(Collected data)
--------

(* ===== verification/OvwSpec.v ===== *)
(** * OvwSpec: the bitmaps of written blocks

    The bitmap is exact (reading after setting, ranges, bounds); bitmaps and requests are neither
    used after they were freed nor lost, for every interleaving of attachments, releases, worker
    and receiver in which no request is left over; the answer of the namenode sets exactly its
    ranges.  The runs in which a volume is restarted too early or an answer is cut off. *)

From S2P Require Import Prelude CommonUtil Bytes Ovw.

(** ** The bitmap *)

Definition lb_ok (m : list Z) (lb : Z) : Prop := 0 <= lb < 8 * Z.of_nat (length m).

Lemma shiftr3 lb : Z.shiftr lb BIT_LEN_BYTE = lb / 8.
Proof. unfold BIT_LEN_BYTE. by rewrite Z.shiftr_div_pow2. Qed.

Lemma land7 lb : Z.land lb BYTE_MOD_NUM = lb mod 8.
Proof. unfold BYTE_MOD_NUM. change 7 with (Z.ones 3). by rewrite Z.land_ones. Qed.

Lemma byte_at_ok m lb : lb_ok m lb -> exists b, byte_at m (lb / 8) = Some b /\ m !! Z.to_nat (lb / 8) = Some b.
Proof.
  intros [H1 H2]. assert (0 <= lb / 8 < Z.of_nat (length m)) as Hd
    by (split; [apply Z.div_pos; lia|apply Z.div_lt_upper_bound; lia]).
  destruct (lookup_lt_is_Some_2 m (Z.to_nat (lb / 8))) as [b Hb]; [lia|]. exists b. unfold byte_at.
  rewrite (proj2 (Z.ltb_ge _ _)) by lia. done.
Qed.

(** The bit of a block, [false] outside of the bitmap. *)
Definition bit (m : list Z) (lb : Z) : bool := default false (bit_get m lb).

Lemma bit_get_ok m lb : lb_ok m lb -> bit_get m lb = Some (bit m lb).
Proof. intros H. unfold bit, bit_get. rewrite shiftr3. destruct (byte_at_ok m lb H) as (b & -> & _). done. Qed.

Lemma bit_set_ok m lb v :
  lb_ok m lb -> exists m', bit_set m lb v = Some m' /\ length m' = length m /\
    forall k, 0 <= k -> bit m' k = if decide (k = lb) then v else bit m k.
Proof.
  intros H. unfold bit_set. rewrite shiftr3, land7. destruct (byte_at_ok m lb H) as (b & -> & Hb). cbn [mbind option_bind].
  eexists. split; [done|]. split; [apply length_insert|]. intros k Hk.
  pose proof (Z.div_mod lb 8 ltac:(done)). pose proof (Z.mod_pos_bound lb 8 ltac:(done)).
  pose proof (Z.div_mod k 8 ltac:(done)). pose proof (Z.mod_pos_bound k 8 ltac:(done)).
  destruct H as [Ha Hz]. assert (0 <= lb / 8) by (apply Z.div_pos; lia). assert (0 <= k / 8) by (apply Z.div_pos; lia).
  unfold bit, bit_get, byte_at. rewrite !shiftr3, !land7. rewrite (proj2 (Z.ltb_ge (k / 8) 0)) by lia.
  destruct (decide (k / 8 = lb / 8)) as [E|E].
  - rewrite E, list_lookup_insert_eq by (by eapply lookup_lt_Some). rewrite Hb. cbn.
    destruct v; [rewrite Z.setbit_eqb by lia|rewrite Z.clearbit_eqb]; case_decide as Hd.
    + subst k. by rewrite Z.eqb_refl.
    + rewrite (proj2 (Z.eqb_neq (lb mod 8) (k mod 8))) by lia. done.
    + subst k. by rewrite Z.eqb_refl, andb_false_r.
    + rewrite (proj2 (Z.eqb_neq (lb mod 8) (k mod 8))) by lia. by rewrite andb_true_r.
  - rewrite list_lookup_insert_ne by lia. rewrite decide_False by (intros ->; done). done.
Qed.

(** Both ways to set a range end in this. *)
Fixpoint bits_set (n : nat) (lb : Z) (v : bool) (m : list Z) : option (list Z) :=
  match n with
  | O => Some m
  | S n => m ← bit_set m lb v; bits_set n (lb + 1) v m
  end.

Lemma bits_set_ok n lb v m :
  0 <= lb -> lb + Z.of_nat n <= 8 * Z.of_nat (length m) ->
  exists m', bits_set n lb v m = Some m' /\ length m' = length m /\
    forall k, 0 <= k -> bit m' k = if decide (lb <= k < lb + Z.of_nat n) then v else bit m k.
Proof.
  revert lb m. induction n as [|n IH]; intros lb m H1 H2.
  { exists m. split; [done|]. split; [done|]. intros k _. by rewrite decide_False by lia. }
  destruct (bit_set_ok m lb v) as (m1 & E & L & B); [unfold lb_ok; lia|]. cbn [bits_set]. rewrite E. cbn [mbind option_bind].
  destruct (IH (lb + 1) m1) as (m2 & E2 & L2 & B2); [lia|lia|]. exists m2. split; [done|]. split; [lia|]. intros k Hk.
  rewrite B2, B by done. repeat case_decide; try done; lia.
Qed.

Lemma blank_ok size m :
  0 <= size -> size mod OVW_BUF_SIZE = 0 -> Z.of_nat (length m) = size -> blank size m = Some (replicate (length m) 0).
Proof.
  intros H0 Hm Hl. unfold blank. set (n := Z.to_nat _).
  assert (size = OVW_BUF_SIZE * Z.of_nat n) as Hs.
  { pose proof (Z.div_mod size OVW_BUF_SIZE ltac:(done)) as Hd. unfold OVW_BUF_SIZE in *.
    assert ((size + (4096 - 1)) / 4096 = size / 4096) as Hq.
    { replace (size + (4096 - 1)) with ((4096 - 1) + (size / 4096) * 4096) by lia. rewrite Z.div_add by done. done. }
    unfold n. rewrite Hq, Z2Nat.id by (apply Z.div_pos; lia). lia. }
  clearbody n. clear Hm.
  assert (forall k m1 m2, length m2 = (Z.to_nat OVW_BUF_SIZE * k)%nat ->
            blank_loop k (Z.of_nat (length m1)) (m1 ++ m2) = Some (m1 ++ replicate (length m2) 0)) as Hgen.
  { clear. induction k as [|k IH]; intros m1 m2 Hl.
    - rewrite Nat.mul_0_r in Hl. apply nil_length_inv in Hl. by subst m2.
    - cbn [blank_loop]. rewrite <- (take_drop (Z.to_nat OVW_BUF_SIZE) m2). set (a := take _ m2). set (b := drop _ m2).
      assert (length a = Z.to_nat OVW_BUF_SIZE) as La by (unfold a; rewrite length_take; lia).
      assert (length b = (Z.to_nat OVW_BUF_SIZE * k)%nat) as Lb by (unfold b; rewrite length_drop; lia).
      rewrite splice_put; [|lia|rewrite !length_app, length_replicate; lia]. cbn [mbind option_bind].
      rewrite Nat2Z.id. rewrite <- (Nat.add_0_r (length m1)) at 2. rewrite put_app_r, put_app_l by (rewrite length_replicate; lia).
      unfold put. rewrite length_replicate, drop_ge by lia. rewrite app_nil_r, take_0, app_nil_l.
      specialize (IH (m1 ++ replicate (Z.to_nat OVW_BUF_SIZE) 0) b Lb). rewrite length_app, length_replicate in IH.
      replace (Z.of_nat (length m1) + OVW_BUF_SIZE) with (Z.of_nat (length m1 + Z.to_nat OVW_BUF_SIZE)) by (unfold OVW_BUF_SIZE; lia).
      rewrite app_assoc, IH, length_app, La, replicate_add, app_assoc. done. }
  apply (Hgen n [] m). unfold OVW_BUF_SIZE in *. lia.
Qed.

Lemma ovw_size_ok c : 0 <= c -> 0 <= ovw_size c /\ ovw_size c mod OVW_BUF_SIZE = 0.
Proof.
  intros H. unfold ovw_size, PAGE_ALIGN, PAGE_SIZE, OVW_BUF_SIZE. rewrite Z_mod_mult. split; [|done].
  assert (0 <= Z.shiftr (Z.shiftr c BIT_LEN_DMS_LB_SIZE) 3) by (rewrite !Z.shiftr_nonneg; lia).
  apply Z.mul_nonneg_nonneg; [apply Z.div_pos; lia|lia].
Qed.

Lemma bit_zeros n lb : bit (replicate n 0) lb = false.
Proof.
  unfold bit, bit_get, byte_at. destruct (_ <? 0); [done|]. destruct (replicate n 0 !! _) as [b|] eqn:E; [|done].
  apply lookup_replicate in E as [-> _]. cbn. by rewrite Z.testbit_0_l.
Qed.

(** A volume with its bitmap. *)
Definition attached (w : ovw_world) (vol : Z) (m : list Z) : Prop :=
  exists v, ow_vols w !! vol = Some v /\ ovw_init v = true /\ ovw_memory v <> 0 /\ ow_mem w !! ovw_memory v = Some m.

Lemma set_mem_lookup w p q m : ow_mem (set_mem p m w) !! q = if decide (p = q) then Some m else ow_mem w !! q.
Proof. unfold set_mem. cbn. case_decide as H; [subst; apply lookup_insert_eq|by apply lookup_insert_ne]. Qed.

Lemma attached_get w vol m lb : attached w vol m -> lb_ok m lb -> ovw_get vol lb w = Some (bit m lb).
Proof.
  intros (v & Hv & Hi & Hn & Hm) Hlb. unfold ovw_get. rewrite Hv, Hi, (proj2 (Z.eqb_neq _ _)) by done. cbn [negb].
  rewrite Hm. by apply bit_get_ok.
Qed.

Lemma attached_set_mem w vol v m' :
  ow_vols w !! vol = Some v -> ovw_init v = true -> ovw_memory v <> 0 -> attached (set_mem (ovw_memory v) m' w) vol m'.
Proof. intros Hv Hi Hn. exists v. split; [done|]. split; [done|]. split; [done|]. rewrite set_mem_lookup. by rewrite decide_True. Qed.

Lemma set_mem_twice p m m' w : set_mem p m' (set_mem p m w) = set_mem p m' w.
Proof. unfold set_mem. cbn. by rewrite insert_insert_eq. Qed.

--------

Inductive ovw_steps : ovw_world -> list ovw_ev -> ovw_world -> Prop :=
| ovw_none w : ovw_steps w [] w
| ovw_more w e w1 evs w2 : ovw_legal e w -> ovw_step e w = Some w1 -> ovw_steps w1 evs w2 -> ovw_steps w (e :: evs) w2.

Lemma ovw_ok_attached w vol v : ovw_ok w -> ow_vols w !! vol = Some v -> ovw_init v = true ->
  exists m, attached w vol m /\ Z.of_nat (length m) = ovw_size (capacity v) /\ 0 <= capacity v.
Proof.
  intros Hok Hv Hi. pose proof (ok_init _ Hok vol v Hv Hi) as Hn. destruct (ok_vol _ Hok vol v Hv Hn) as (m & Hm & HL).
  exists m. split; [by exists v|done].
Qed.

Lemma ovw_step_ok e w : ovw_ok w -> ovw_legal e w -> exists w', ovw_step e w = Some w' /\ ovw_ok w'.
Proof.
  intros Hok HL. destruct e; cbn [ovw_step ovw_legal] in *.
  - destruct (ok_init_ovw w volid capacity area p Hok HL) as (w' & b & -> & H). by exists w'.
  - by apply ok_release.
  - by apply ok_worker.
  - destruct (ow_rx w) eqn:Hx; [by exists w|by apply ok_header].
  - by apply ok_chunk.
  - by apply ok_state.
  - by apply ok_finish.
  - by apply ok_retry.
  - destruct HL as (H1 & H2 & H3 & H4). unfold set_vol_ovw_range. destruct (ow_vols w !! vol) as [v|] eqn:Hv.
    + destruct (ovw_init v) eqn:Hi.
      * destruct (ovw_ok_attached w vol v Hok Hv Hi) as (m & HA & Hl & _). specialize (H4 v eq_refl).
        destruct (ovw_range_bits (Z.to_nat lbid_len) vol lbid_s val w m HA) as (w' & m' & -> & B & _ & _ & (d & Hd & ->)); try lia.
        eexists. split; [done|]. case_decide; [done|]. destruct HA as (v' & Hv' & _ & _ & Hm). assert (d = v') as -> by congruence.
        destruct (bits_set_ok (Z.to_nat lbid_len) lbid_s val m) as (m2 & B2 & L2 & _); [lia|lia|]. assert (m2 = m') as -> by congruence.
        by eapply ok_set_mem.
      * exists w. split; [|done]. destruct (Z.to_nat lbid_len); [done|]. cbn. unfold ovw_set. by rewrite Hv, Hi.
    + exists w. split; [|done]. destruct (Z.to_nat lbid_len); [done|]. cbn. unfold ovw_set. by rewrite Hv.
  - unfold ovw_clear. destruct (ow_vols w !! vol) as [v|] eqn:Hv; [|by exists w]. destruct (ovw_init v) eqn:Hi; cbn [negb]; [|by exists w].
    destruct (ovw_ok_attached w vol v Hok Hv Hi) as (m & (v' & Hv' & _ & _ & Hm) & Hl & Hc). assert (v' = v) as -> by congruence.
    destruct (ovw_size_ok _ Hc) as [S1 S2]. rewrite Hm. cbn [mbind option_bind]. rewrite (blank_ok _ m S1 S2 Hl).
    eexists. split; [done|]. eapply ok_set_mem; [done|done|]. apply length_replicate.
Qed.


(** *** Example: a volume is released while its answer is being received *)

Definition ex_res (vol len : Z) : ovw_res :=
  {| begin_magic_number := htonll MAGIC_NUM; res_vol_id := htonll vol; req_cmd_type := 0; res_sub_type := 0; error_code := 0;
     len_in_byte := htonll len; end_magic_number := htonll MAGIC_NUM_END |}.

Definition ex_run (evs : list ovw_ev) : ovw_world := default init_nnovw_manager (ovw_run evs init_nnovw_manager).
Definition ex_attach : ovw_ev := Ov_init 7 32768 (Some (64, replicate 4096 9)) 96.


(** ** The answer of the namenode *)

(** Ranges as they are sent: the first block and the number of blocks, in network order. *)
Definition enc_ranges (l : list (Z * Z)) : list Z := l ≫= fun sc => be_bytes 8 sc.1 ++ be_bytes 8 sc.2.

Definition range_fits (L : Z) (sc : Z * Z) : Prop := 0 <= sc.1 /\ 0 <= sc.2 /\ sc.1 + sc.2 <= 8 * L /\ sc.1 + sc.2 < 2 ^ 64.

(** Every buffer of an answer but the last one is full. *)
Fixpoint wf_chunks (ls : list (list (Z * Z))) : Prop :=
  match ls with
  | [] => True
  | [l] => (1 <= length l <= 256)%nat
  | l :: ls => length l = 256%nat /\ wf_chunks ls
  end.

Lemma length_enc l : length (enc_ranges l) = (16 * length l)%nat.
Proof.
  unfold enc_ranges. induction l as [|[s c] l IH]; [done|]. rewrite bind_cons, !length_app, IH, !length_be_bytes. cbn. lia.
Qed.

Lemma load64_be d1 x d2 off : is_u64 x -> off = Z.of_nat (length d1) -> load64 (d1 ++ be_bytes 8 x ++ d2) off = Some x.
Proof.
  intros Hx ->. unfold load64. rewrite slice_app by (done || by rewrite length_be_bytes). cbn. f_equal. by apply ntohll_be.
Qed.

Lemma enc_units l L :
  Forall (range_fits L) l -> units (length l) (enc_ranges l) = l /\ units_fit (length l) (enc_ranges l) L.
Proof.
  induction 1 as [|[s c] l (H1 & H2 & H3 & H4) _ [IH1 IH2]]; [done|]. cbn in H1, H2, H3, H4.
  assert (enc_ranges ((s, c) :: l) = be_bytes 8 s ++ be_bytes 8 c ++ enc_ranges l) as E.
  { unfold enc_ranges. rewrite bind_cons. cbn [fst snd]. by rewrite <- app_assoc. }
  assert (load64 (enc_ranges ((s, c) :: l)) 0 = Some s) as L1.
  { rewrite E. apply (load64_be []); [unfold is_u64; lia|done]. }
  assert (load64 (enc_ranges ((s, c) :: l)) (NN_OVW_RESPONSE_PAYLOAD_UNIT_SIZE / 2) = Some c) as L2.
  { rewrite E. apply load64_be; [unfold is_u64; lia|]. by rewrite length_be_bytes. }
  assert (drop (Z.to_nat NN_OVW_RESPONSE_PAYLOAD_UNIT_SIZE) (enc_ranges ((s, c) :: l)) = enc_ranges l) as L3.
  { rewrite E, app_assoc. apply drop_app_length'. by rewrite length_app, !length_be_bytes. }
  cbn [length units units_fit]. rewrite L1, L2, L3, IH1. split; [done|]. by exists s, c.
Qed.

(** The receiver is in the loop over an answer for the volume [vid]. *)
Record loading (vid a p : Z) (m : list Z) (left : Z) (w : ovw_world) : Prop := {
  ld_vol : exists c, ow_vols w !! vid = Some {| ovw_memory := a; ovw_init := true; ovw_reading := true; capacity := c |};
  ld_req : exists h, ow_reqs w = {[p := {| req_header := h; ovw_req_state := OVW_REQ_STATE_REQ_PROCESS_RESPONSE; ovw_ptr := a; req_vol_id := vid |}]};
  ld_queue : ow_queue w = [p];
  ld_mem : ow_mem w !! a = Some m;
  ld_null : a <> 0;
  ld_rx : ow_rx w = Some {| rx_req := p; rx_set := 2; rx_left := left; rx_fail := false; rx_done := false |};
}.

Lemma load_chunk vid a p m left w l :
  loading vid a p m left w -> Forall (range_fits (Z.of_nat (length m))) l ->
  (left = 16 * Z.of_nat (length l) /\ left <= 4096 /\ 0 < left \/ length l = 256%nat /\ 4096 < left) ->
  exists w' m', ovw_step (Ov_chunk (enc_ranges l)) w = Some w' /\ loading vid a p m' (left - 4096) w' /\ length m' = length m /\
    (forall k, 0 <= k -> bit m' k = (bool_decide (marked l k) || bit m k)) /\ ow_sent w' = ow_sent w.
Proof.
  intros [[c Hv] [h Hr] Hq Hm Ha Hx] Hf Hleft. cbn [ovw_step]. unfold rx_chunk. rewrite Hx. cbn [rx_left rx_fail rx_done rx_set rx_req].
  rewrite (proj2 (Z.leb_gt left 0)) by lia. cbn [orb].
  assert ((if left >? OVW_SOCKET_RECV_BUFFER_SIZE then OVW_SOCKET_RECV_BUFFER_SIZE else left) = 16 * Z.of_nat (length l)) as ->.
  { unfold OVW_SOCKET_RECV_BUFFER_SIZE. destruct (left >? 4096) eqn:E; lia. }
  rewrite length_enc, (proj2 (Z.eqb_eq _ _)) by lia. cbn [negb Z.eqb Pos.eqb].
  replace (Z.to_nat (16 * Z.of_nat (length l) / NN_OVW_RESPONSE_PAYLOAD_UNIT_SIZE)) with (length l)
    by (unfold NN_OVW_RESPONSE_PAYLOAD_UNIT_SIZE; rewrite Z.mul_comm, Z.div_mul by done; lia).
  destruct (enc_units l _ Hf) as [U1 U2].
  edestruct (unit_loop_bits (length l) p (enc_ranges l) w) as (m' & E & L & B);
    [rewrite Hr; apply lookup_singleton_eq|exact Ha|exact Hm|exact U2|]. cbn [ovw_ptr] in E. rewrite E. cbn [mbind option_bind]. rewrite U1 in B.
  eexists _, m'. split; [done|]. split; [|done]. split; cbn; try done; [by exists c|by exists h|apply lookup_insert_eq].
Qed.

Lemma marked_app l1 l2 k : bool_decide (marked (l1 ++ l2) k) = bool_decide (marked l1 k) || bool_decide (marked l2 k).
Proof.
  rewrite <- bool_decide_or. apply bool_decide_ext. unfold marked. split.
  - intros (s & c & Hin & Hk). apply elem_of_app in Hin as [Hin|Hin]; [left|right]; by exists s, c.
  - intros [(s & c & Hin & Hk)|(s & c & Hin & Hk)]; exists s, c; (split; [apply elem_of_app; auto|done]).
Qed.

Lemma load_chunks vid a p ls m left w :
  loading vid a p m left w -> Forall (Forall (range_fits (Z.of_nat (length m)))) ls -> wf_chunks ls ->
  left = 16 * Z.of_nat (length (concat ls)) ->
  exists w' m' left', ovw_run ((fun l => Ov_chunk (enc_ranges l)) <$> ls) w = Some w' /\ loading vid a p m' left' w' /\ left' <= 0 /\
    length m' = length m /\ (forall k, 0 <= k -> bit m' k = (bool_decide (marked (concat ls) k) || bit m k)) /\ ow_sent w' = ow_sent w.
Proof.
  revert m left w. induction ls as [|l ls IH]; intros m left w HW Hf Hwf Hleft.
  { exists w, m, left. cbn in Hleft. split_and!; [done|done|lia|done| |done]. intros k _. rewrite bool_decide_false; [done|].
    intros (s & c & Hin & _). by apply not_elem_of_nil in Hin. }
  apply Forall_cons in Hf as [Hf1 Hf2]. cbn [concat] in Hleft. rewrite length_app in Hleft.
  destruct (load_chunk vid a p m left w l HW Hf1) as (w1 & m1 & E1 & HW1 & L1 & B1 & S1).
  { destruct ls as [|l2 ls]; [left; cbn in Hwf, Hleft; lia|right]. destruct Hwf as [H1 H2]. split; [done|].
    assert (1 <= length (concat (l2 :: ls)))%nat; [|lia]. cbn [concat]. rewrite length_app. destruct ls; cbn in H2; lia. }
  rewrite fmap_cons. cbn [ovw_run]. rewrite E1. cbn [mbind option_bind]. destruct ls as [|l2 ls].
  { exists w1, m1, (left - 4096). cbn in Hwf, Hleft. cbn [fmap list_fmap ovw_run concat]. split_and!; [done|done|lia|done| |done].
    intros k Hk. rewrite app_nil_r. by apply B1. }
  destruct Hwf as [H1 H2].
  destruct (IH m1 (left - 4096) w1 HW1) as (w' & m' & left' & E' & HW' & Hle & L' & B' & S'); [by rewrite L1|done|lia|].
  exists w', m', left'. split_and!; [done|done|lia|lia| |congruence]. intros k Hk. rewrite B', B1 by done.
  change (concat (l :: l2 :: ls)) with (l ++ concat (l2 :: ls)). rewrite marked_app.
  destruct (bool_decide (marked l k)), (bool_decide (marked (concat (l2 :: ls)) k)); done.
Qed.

--------

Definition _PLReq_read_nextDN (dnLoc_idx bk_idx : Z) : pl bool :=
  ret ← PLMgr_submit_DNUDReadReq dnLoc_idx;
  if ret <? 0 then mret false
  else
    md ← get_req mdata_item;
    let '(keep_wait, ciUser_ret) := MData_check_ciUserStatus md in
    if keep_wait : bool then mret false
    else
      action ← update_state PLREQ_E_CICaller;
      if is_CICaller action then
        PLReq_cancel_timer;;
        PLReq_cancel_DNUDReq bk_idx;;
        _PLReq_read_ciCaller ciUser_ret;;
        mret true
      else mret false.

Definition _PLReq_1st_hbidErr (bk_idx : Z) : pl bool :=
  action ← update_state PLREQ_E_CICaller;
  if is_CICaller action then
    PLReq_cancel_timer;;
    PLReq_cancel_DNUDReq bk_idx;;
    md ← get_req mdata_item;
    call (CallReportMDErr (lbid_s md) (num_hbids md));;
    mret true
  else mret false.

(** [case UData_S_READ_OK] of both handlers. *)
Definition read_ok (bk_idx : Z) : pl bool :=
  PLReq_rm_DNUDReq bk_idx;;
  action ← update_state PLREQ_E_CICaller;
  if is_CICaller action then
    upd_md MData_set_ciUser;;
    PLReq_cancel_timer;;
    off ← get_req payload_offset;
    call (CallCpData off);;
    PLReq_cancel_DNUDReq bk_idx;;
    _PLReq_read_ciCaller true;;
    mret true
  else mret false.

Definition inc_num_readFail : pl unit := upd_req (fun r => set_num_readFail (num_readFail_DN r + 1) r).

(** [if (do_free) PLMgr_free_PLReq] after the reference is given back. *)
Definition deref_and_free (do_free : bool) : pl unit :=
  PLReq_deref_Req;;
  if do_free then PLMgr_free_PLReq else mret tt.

--------

### Task goal
Could you reproduce, exactly, every line above from the line with "Forall (range_fits L)" to the line with "assert (drop (Z.to_nat", and no other line? Both ends count.

### Answer to this exercise
  Forall (range_fits L) l -> units (length l) (enc_ranges l) = l /\ units_fit (length l) (enc_ranges l) L.
Proof.
  induction 1 as [|[s c] l (H1 & H2 & H3 & H4) _ [IH1 IH2]]; [done|]. cbn in H1, H2, H3, H4.
  assert (enc_ranges ((s, c) :: l) = be_bytes 8 s ++ be_bytes 8 c ++ enc_ranges l) as E.
  { unfold enc_ranges. rewrite bind_cons. cbn [fst snd]. by rewrite <- app_assoc. }
  assert (load64 (enc_ranges ((s, c) :: l)) 0 = Some s) as L1.
  { rewrite E. apply (load64_be []); [unfold is_u64; lia|done]. }
  assert (load64 (enc_ranges ((s, c) :: l)) (NN_OVW_RESPONSE_PAYLOAD_UNIT_SIZE / 2) = Some c) as L2.
  { rewrite E. apply load64_be; [unfold is_u64; lia|]. by rewrite length_be_bytes. }
  assert (drop (Z.to_nat NN_OVW_RESPONSE_PAYLOAD_UNIT_SIZE) (enc_ranges ((s, c) :: l)) = enc_ranges l) as L3.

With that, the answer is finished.